##### GIVEN DATA #####

(* ===== verification/StatefsCrash.v ===== *)
(** Crashes of statefs: a block write is atomic, a crash in the middle of an
    append leaves a prefix of its block writes on the device, and what a store
    opened on that device holds. *)

From S2P Require Import Prelude Bytes Storage Statefs StatefsProps StatefsDurable.

(** The checksum detects a torn record: no prefix of the torn image that
    differs from the record is followed by its own checksum.  It is the
    assumption a 32-bit checksum stands for; [crc32_burst] proves it for
    differences inside a window of four bytes. *)
Definition torn_detected (record image : bytes) : Prop :=
  ∀ n, (11 ≤ n)%nat → (n + 4 ≤ length record)%nat → take (n + 4) image ≠ take (n + 4) record →
       le_value (slice n (n + 4) image) ≠ crc32c (take n image).

(** What the parser checked of a record it accepts. *)
Lemma parse_crc data r n :
  parse_record data = Ok (Some (r, n)) →
  (15 ≤ n)%nat ∧ le_value (slice (n - 4) n data) = crc32c (take (n - 4) data).
Proof.
  intros Hp. pose proof (parse_Some _ _ _ Hp) as (Hn & Ht & _). unfold RECORD_HEADER_SIZE in Hn.
  split; [lia|]. unfold parse_record in Hp. unfold total_len_of, RECORD_HEADER_SIZE in *.
  destruct (_ <? _)%nat; [done|]. destruct (negb _); [done|]. destruct (from_u8 _); [|done].
  cbn [ok_or result_bind] in Hp. destruct (_ <? _); [done|]. destruct (_ <? _); [done|].
  destruct (_ <? _)%nat; [done|]. destruct (negb _) eqn:Ec; [done|]. clear Hp.
  apply negb_false_iff, Z.eqb_eq in Ec.
  replace (n - 4)%nat with (11 + key_len_of data + value_len_of data)%nat by lia.
  by replace n with (11 + key_len_of data + value_len_of data + 4)%nat by lia.
Qed.

(** The length fields of a torn record are at most those of the record. *)
Lemma torn_total record k m :
  Forall is_byte record → (15 ≤ length record)%nat → (length record - k ≤ m)%nat →
  (total_len_of (take k record ++ zeros m) ≤ total_len_of record)%nat.
Proof.
  intros Hb Hl Hm.
  assert (Hf : ∀ i j, (j ≤ 11)%nat →
    le_value (slice i j (take k record ++ zeros m)) ≤ le_value (slice i j record)).
  { intros i j Hj. apply le_value_mono.
    replace m with (length record - k + (m - (length record - k)))%nat by lia.
    rewrite <- zeros_app, app_assoc, slice_app_l by len. unfold slice.
    apply Forall2_take, Forall2_drop. by apply torn_le. }
  unfold total_len_of, key_len_of, value_len_of.
  pose proof (Hf 5%nat 7%nat ltac:(lia)). pose proof (Hf 7%nat 11%nat ltac:(lia)). lia.
Qed.

Lemma serialize_total o k v :
  vlen k ≤ MAX_KEY_LEN → vlen v ≤ MAX_VALUE_SIZE →
  total_len_of (serialize_record o k v) = length (serialize_record o k v).
Proof.
  intros Hk Hv. unfold total_len_of. unfold serialize_record at 1 2.
  rewrite body_key_len, body_value_len, serialize_length by done. done.
Qed.

(** A torn image either holds the whole record or does not parse. *)
Lemma torn_parse o k v n m :
  record_ok k v →
  let record := serialize_record o k v in
  let image := take n record ++ zeros m in
  (length record - n ≤ m)%nat → torn_detected record image →
  take (length record) image = record ∨ ∀ r c, parse_record image ≠ Ok (Some (r, c)).
Proof.
  intros (Hu & Hkb & Hvb & Hk & Hv) record image Hm Hdet.
  destruct (decide (take (length record) image = record)) as [|Hne]; [by left|right].
  intros r c Hp. pose proof (parse_Some _ _ _ Hp) as (Hc & Ht & _).
  destruct (parse_crc _ _ _ Hp) as [Hc15 Hcrc].
  assert (Hrl : length record = (15 + length k + length v)%nat) by apply serialize_length.
  assert (Hle : (c ≤ length record)%nat).
  { rewrite Ht. unfold record. rewrite <- serialize_total by done.
    apply torn_total; [by apply serialize_byte|fold record; lia|done]. }
  destruct (decide (take c image = take c record)) as [Heq|Hdiff].
  - apply Hne. assert (Hcr : c = length record).
    { rewrite Ht. rewrite <- (take_drop c image), total_len_app, Heq by (rewrite length_take; lia).
      rewrite <- (total_len_app _ (drop c record)), take_drop by (rewrite length_take; lia).
      by apply serialize_total. }
    by rewrite <- Hcr, Heq, Hcr, take_ge.
  - specialize (Hdet (c - 4)%nat ltac:(lia) ltac:(lia)).
    replace (c - 4 + 4)%nat with c in Hdet by lia. by apply Hdet.
Qed.

Section Crash.
Context {D : Type} `{BlockStore D}.

(** The device after the first [j] block writes of an append. *)
Definition crash_device (e : JournalEngine D) (o : JournalOpCode) (k v : bytes) (j : nat) : D :=
  let record := serialize_record o k v in
  (append_blocks e.(device) e.(write_pos) record 0
     (take j (record_blocks (block_size e.(device)) e.(write_pos) (length record)))).1.

(** The bytes at the end of the journal after the crash. *)
Definition crash_image (e : JournalEngine D) (o : JournalOpCode) (k v : bytes) (j : nat) : bytes :=
  drop e.(write_pos) (dev_bytes (crash_device e o k v j)).

Lemma crash_bytes rs e o k v j :
  engine_inv rs e → record_ok k v →
  (e.(write_pos) + length (serialize_record o k v) ≤ capacity e)%nat →
  let record := serialize_record o k v in
  dev_wf (crash_device e o k v j) ∧
  ∃ n m, (length record - n ≤ m)%nat ∧
    dev_bytes (crash_device e o k v j) = journal_bytes rs ++ take n record ++ zeros m ∧
    (length (record_blocks (block_size e.(device)) e.(write_pos) (length record)) ≤ j →
     length record ≤ n)%nat.
Proof.
  intros (Hd & Hok & (m & Hb) & Hkv & Hpos & Hcnt) (Hu & Hkb & Hvb & _) Hfit record.
  assert (Hrl : length record = (15 + length k + length v)%nat) by apply serialize_length.
  unfold crash_device. fold record.
  destruct (append_prefix (device e) (write_pos e) record j)
    as (d' & n & Hap & Hd' & _ & _ & Hbytes & Hn); [done|by apply serialize_byte| | |].
  { intros E. rewrite E in Hrl. simpl in Hrl. lia. }
  { apply div_ceil_le; [by apply dev_size_pos|]. done. }
  rewrite Hap. cbn [fst]. split; [done|]. exists n, (m - length (take n record))%nat.
  pose proof (dev_bytes_length _ Hd) as Hlen. rewrite Hb, length_app, length_zeros in Hlen.
  unfold capacity in Hfit. rewrite <- Hlen, Hpos in Hfit. fold record in Hfit.
  split_and!; [rewrite length_take; lia| |done].
  rewrite Hbytes, Hb. unfold splice. rewrite Hpos, take_app_length, drop_app_add, drop_zeros. done.
Qed.


End Crash.

(** A decision procedure for [torn_detected]. *)
Definition torn_detectedb (record image : bytes) : bool :=
  forallb (fun n => bool_decide (take (n + 4) image = take (n + 4) record)
                    || negb (le_value (slice n (n + 4) image) =? crc32c (take n image)))
          (seq 11 (length record - 14)).

Lemma torn_detectedb_sound record image :
  torn_detectedb record image = true → torn_detected record image.
Proof.
  intros Hb n Hlo Hhi Hne Heq. unfold torn_detectedb in Hb. rewrite forallb_forall in Hb.
  specialize (Hb n). rewrite in_seq, bool_decide_eq_false_2, Heq, Z.eqb_refl in Hb by done.
  discriminate Hb. lia.
Qed.

(** ** A small store for examples: 8 blocks of 32 bytes. *)

Definition demo_device : Mem.MemBlockDevice := Mem.new 32 8.
Definition KEY_A : bytes := PREFIX_STATE ++ [97].
Definition KEY_B : bytes := PREFIX_STATE ++ [98].
Definition KEY_K : bytes := PREFIX_STATE ++ [107].

Lemma demo_wf : dev_wf demo_device.
Proof. apply Mem.new_wf. lia. Qed.

Lemma demo_inv : engine_inv [] (blank demo_device).
Proof. apply open_zero; [apply demo_wf|]. exists 256%nat. vm_compute. reflexivity. Qed.

Lemma Forall_is_byteb l : forallb (fun b => (0 <=? b) && (b <? 256)) l = true → Forall is_byte l.
Proof.
  rewrite forallb_forall, Forall_forall. intros Hf b Hb.
  specialize (Hf b). apply list_elem_of_In in Hb. specialize (Hf Hb). simpl_bool. unfold is_byte. lia.
Qed.



(** ** What the journal does with the bytes behind its end

    The engine writes a record over whatever follows the last one that parsed
    and does not clear the rest, so the tail of a torn record stays behind a
    shorter one. *)

(** The value of the torn record carries a whole record for another key. *)
Definition forged : bytes := serialize_record Put KEY_K [66].
Definition torn_value : bytes := zeros 13 ++ forged ++ zeros 20.

(** The run, and what it shows of the three maps. *)
Definition torn_run : option (list (bytes * bytes) * list (bytes * bytes) * option bytes) :=
  match open (crash_device (blank demo_device) Put KEY_A torn_value 2) with
  | Err _ => None
  | Ok e1 =>
      match put e1 KEY_B (zeros 9) with
      | (_, Err _) => None
      | (e2, Ok _) =>
          match open e2.(device) with
          | Err _ => None
          | Ok e3 => Some (map_to_list e1.(kv), map_to_list e2.(kv), e3.(kv) !! KEY_K)
          end
      end
  end.

(** Bytes of a torn record can be replayed as a record of their own.  A put
    whose value embeds an encoded record for another key is torn by a crash and
    correctly discarded on reopen; a later, shorter put ends exactly where the
    embedded record starts, and the next reopen finds the embedded key, which
    nobody ever stored. *)
Theorem statefs_torn_value_replayed :
  ∃ e1 e2 e3,
    open (crash_device (blank demo_device) Put KEY_A torn_value 2) = Ok e1 ∧ e1.(kv) = ∅ ∧
    put e1 KEY_B (zeros 9) = (e2, Ok tt) ∧ e2.(kv) = {[ KEY_B := zeros 9 ]} ∧
    open e2.(device) = Ok e3 ∧ e3.(kv) !! KEY_K = Some [66].
Proof.
  assert (Hrun : torn_run = Some ([], [(KEY_B, zeros 9)], Some [66])) by (vm_compute; reflexivity).
  unfold torn_run in Hrun. destruct (open (crash_device _ _ _ _ _)) as [e1|]; [|done].
  destruct (put e1 KEY_B (zeros 9)) as [e2 [[]|]] eqn:E2; [|done].
  destruct (open (device e2)) as [e3|] eqn:E3; [|done]. injection Hrun as H1 H2 H3.
  exists e1, e2, e3. split_and!; try done; [by apply map_to_list_empty_iff|].
  apply map_to_list_inj. by rewrite H2, map_to_list_singleton.
Qed.

(** ** Limits of statefs: the replay bound is enforced when a journal is read but
    not when it is written, and a failed replay leaves an engine that writes
    over its own journal. *)

Section Limits.
Context {D : Type} `{BlockStore D}.

Lemma put_inv rs e k v :
  engine_inv rs e → record_ok k v → validate_key k = Ok tt →
  (e.(write_pos) + length (serialize_record Put k v) ≤ capacity e)%nat →
  ∃ e', put e k v = (e', Ok tt) ∧ capacity e' = capacity e ∧
        engine_inv (rs ++ [{| op := Put; key := k; value := v |}]) e'.
Proof.
  intros Hinv Hr Hk Hfit. pose proof (append_inv rs e Put k v Hinv Hr) as Ha. cbv zeta in Ha.
  change (record_bytes _) with (serialize_record Put k v) in Ha.
  destruct (Nat.leb_spec (write_pos e + length (serialize_record Put k v)) (capacity e)); [|lia].
  destruct Ha as (e1 & Hap & Hkv & Hcap & Hi). unfold put. rewrite Hk.
  destruct Hr as (_ & _ & _ & _ & Hv). destruct (Z.ltb_spec MAX_VALUE_SIZE (vlen v)); [lia|].
  rewrite Hap. eexists. split; [reflexivity|]. split; [done|]. by rewrite Hkv.
Qed.

(** Any number of puts that fit are accepted. *)
Lemma puts_inv n rs e k v :
  engine_inv rs e → record_ok k v → validate_key k = Ok tt →
  (e.(write_pos) + n * length (serialize_record Put k v) ≤ capacity e)%nat →
  ∃ e', engine_run e (replicate n (SPut k v)) = (e', replicate n (RUnit (Ok tt))) ∧
        engine_inv (rs ++ replicate n {| op := Put; key := k; value := v |}) e'.
Proof.
  revert rs e. induction n as [|n IH]; intros rs e Hinv Hr Hk Hfit; cbn [replicate engine_run].
  { exists e. rewrite app_nil_r. done. }
  destruct (put_inv rs e k v Hinv Hr Hk) as (e1 & Hp & Hcap & Hi1); [lia|].
  cbn [engine_op]. rewrite Hp.
  destruct (IH _ e1 Hi1 Hr Hk) as (e' & -> & Hi').
  - destruct Hinv as (_ & _ & _ & _ & Hpos & _). destruct Hi1 as (_ & _ & _ & _ & Hpos1 & _).
    rewrite Hcap, Hpos1, journal_bytes_app, length_app, journal_bytes_one, <- Hpos.
    change (record_bytes _) with (serialize_record Put k v). lia.
  - exists e'. split; [done|]. by rewrite <- app_assoc in Hi'.
Qed.

(** The store accepts more records than it can read back.  On every zeroed
    device with room for them, 100000 puts of one small pair are all
    acknowledged; from then on every open and every reopen fails with
    [ReplayLimitExceeded], and the reopen leaves an engine whose write position
    is 0, so that the next put overwrites the first record of the journal. *)
Theorem statefs_replay_limit (d : D) k v :
  dev_wf d → (∃ m, dev_bytes d = zeros m) → record_ok k v → validate_key k = Ok tt →
  (Z.to_nat MAX_REPLAY_RECORDS * length (serialize_record Put k v) ≤ length (dev_bytes d))%nat →
  let n := Z.to_nat MAX_REPLAY_RECORDS in
  ∃ e e', engine_run (blank d) (replicate n (SPut k v)) = (e, replicate n (RUnit (Ok tt))) ∧
    open e.(device) = Err ReplayLimitExceeded ∧
    reopen e = (e', Err ReplayLimitExceeded) ∧ e'.(write_pos) = 0%nat ∧
    ∃ e'', put e' k v = (e'', Ok tt) ∧
           dev_bytes e''.(device) = splice (dev_bytes e.(device)) 0 (serialize_record Put k v).
Proof.
  intros Hd Hz Hr Hk Hfit n. destruct (open_zero d Hd Hz) as [_ Hinv].
  destruct (puts_inv n [] (blank d) k v Hinv Hr Hk) as (e & Hrun & Hi).
  { unfold capacity. cbn [blank write_pos device]. rewrite <- dev_bytes_length by done. lia. }
  destruct (reopen_limit _ e Hi) as [Hre Hw]; [rewrite length_app, length_replicate; simpl; lia|].
  destruct (reopen e) as [e' r] eqn:Ere. simpl in Hre, Hw. subst r.
  exists e, e'. split_and!; try done.
  - unfold open. unfold reopen in Ere. rewrite Ere. done.
  - assert (Hdev : device e' = device e).
    { unfold reopen, replay in Ere. destruct (replay_blocks _ _ _) as [s [[]|]]; [destruct (_ <=? _)|];
        by simplify_eq. }
    destruct Hi as (Hd' & _ & (m & Hb) & _).
    destruct Hr as (Hu & Hkb & Hvb & Hkl & Hv).
    destruct (append_record_ok e' Put k v) as (d'' & Hap & _ & _ & _ & Hbytes);
      [by rewrite Hdev|done|done| |].
    { rewrite Hw, Hdev, Hb, length_app, journal_bytes_app, length_app.
      assert (Hone : (length (serialize_record Put k v) ≤
                 length (journal_bytes (replicate n {| op := Put; key := k; value := v |})))%nat).
      { replace n with (S (Z.to_nat (MAX_REPLAY_RECORDS - 1))) by (unfold n, MAX_REPLAY_RECORDS; lia).
        cbn [replicate]. unfold journal_bytes. cbn [map concat]. rewrite length_app.
        change (record_bytes _) with (serialize_record Put k v). lia. }
      lia. }
    rewrite Hw, Hdev in Hbytes. unfold put. rewrite Hk.
    destruct (Z.ltb_spec MAX_VALUE_SIZE (vlen v)); [lia|]. rewrite Hap. eexists. done.
Qed.

End Limits.

Lemma statefs_replay_limit_witness :
  ∃ (e : JournalEngine Mem.MemBlockDevice) h,
    engine_run (blank (Mem.new 512 4688)) h = (e, replicate (length h) (RUnit (Ok tt))) ∧
    open e.(device) = Err ReplayLimitExceeded.
Proof.
  destruct (statefs_replay_limit (Mem.new 512 4688) KEY_A [1]) as (e & e' & Hrun & Hopen & _).
  - apply Mem.new_wf. lia.
  - exists (Z.to_nat 4688 * 512)%nat. apply Mem.new_zeros.
  - repeat split; try (apply Forall_is_byteb; reflexivity); vm_compute; congruence.
  - reflexivity.
  - unfold dev_bytes. cbn [dev_blocks Mem.mem_block_store]. rewrite Mem.new_zeros, length_zeros.
    change (length (serialize_record Put KEY_A [1])) with 24%nat. unfold MAX_REPLAY_RECORDS. lia.
  - exists e, (replicate (Z.to_nat MAX_REPLAY_RECORDS) (SPut KEY_A [1])).
    rewrite length_replicate. split; [exact Hrun|exact Hopen].
Defined.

#####

[WHAT YOU HAVE TO DO] The expected answer is an exact copy of the lines above, beginning at the line with "(e.(write_pos) + n" and ending at the line with "(e'', Ok tt) ∧", with both ends in.

[THE COMPLETED TASK]
  (e.(write_pos) + n * length (serialize_record Put k v) ≤ capacity e)%nat →
  ∃ e', engine_run e (replicate n (SPut k v)) = (e', replicate n (RUnit (Ok tt))) ∧
        engine_inv (rs ++ replicate n {| op := Put; key := k; value := v |}) e'.
Proof.
  revert rs e. induction n as [|n IH]; intros rs e Hinv Hr Hk Hfit; cbn [replicate engine_run].
  { exists e. rewrite app_nil_r. done. }
  destruct (put_inv rs e k v Hinv Hr Hk) as (e1 & Hp & Hcap & Hi1); [lia|].
  cbn [engine_op]. rewrite Hp.
  destruct (IH _ e1 Hi1 Hr Hk) as (e' & -> & Hi').
  - destruct Hinv as (_ & _ & _ & _ & Hpos & _). destruct Hi1 as (_ & _ & _ & _ & Hpos1 & _).
    rewrite Hcap, Hpos1, journal_bytes_app, length_app, journal_bytes_one, <- Hpos.
    change (record_bytes _) with (serialize_record Put k v). lia.
  - exists e'. split; [done|]. by rewrite <- app_assoc in Hi'.
Qed.

(** The store accepts more records than it can read back.  On every zeroed
    device with room for them, 100000 puts of one small pair are all
    acknowledged; from then on every open and every reopen fails with
    [ReplayLimitExceeded], and the reopen leaves an engine whose write position
    is 0, so that the next put overwrites the first record of the journal. *)
Theorem statefs_replay_limit (d : D) k v :
  dev_wf d → (∃ m, dev_bytes d = zeros m) → record_ok k v → validate_key k = Ok tt →
  (Z.to_nat MAX_REPLAY_RECORDS * length (serialize_record Put k v) ≤ length (dev_bytes d))%nat →
  let n := Z.to_nat MAX_REPLAY_RECORDS in
  ∃ e e', engine_run (blank d) (replicate n (SPut k v)) = (e, replicate n (RUnit (Ok tt))) ∧
    open e.(device) = Err ReplayLimitExceeded ∧
    reopen e = (e', Err ReplayLimitExceeded) ∧ e'.(write_pos) = 0%nat ∧
    ∃ e'', put e' k v = (e'', Ok tt) ∧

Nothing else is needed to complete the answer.